Wherein the sampler is deployed on different computing nodes, wherein the medical data computed on each computing node is different. It should be noted that the sampler adopts a non-put-back random sampling algorithm.

203. And calling a plurality of approximate rule identifiers to perform rule identification on the sampled medical data transmitted by the connected samplers according to an Apriori algorithm to obtain a plurality of initial association rules of each approximate rule identifier.

Specifically, the server respectively inputs a plurality of sampling medical data into a plurality of approximate rule identifiers which are correspondingly connected; the server calls each approximate rule identifier and a preset Apriori algorithm to identify the received sampled medical data, and a plurality of initial association rules of each approximate rule identifier are generated.

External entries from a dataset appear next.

(** * CourseNest backend: registration, login and entitlement-gated access

    A shallow embedding of [server/server.js].  Every route handler is a
    function in a small state-and-exception monad over a [World] holding the
    relational store behind [pool], the console, the process environment and
    the clock.  The external libraries ([bcrypt], [jsonwebtoken]) enter as
    section variables.

    Conventions:
    - a table is the list of its rows, in insertion order; a statement reads
      or extends it, and [pool.query] may throw instead of running it;
    - identifiers are integers, and an identifier is falsy exactly when it
      is 0; textual request fields are strings or absent, and a field is
      falsy when it is absent or empty;
    - a token is kept as the record of its claims and signature rather than
      as its base64 text.
    Express routing, the CORS policy and the per-request method/url logger
    are left out. *)

From Stdlib Require Import ZArith List String Bool Lia.
Import ListNotations.

Open Scope string_scope.
Open Scope list_scope.
Open Scope Z_scope.

(** ** Rows of the relational store

    The columns are the ones the SQL text of [server.js] names.  Columns the
    handlers can fill from an unvalidated request field are nullable. *)

Module User.
Record t := mk { id : Z; name : string; email : string; password : string }.
End User.

Module Payment.
Record t := mk { user_id : Z; course_id : option Z; payment_method : option string }.
End Payment.

Module Course.
Record t := mk { id : Z; attributes : string }.
End Course.

Module Video.
Record t := mk { id : Z; course_id : Z; attributes : string }.
End Video.

(** The payload [{ id, email }] that the Access Middleware leaves in
    [req.user]. *)
Module Identity.
Record t := mk { id : Z; email : string }.
End Identity.

(** [req.body] after [express.json()]: a field that the client left out is
    [None] (JavaScript [undefined]). *)
Module Body.
Record t := mk {
  name : option string;
  email : option string;
  password : option string;
  courseId : option Z;
  paymentMethod : option string
}.
End Body.

Record Request := mkRequest {
  body : Body.t;
  user : option Identity.t;      (* req.user *)
  params_id : Z                  (* req.params.id, read by the store as an integer *)
}.

(** ** The store *)

Record Db := mkDb {
  users : list User.t;
  users_id_seq : Z;              (* next value of the generated users.id *)
  payments : list Payment.t;
  courses : list Course.t;
  videos : list Video.t
}.

Definition set_users (d : Db) (us : list User.t) (next : Z) : Db :=
  mkDb us next (payments d) (courses d) (videos d).

Definition set_payments (d : Db) (ps : list Payment.t) : Db :=
  mkDb (users d) (users_id_seq d) ps (courses d) (videos d).

(** SQL equality against a parameter: a NULL parameter or a NULL column
    matches nothing. *)
Definition sql_eq_Z (column : option Z) (param : option Z) : bool :=
  match column, param with
  | Some a, Some b => a =? b
  | _, _ => false
  end.

(** [SELECT * FROM courses] *)
Definition select_courses (d : Db) : list Course.t := courses d.

(** [SELECT * FROM users WHERE email = $1] *)
Definition select_users_by_email (email : string) (d : Db) : list User.t :=
  filter (fun u => String.eqb (User.email u) email) (users d).
(* ===== verification/_CoqProject ===== *)
-Q . S2P
Prelude.v
Kstring.v
Fd.v
Ringbuf.v
Keyboard.v
Hashtable.v
FrameAlloc.v
FrameDecref.v
Kasan.v
Heap.v
Alloc.v
Timer.v
FsOps.v
Ramfs.v
RamfsProofs.v
RamfsData.v
RamfsSpec.v
RamfsSafe.v
Vfs.v
VfsPath.v
VfsFd.v
VfsProofs.v
VfsPathProofs.v
VfsSafe.v
VfsCalls.v
VfsPathCalls.v
VfsFork.v
VfsSpec.v
VfsRamfs.v
Block.v
Journal.v
JournalReplay.v
JournalProofs.v
JournalSpec.v
JournalIo.v
Ext2Disk.v
Ext2.v
Ext2Io.v
Ext2Inv.v
Ext2Table.v
Ext2Alloc.v
Ext2Data.v
Ext2Write.v
Ext2Dents.v
Ext2DirOps.v
Ext2Names.v
Ext2Spec.v
Ext2Example.v
Proc.v
Sched.v
SchedFrame.v
SchedProofs.v
SchedSpec.v
SchedSwitch.v
SchedRun.v
Signal.v
ProcCalls.v
LifeInv.v
LifeSignal.v
LifeEnd.v
LifeBuild.v
LifeFork.v
LifeCreate.v
LifeSpec.v
Pipe.v
Paging.v
PagingProofs.v
PagingOps.v
PagingBoot.v
PagingDestroy.v
ProcessMm.v
ProcessMmProofs.v
ProcessMmPurge.v
ProcessMmShare.v
ProcessMmClone.v
MmSpec.v
Uaccess.v
UaccessProofs.v
SysMem.v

Optionally, the server invokes each approximation rule identifier and a preset Apriori algorithm to identify the received sampled medical data, and generates a plurality of initial association rules for each approximation rule identifier, which specifically includes:

(1) invoking a target approximation rule identifier to search a plurality of data item sets in the received sampled medical data;

(2) acquiring a preset minimum support degree;

(3) screening a plurality of data item sets according to the minimum support degree to obtain a plurality of frequent item sets;

(4) generating a plurality of target association rules identified by a target approximation rule identifier according to the plurality of frequent item sets and a preset minimum confidence coefficient;

(5) and acquiring a plurality of other association rules identified by other approximate rule identifiers, and generating a plurality of initial association rules of each approximate rule identifier according to the plurality of target association rules and the plurality of other association rules.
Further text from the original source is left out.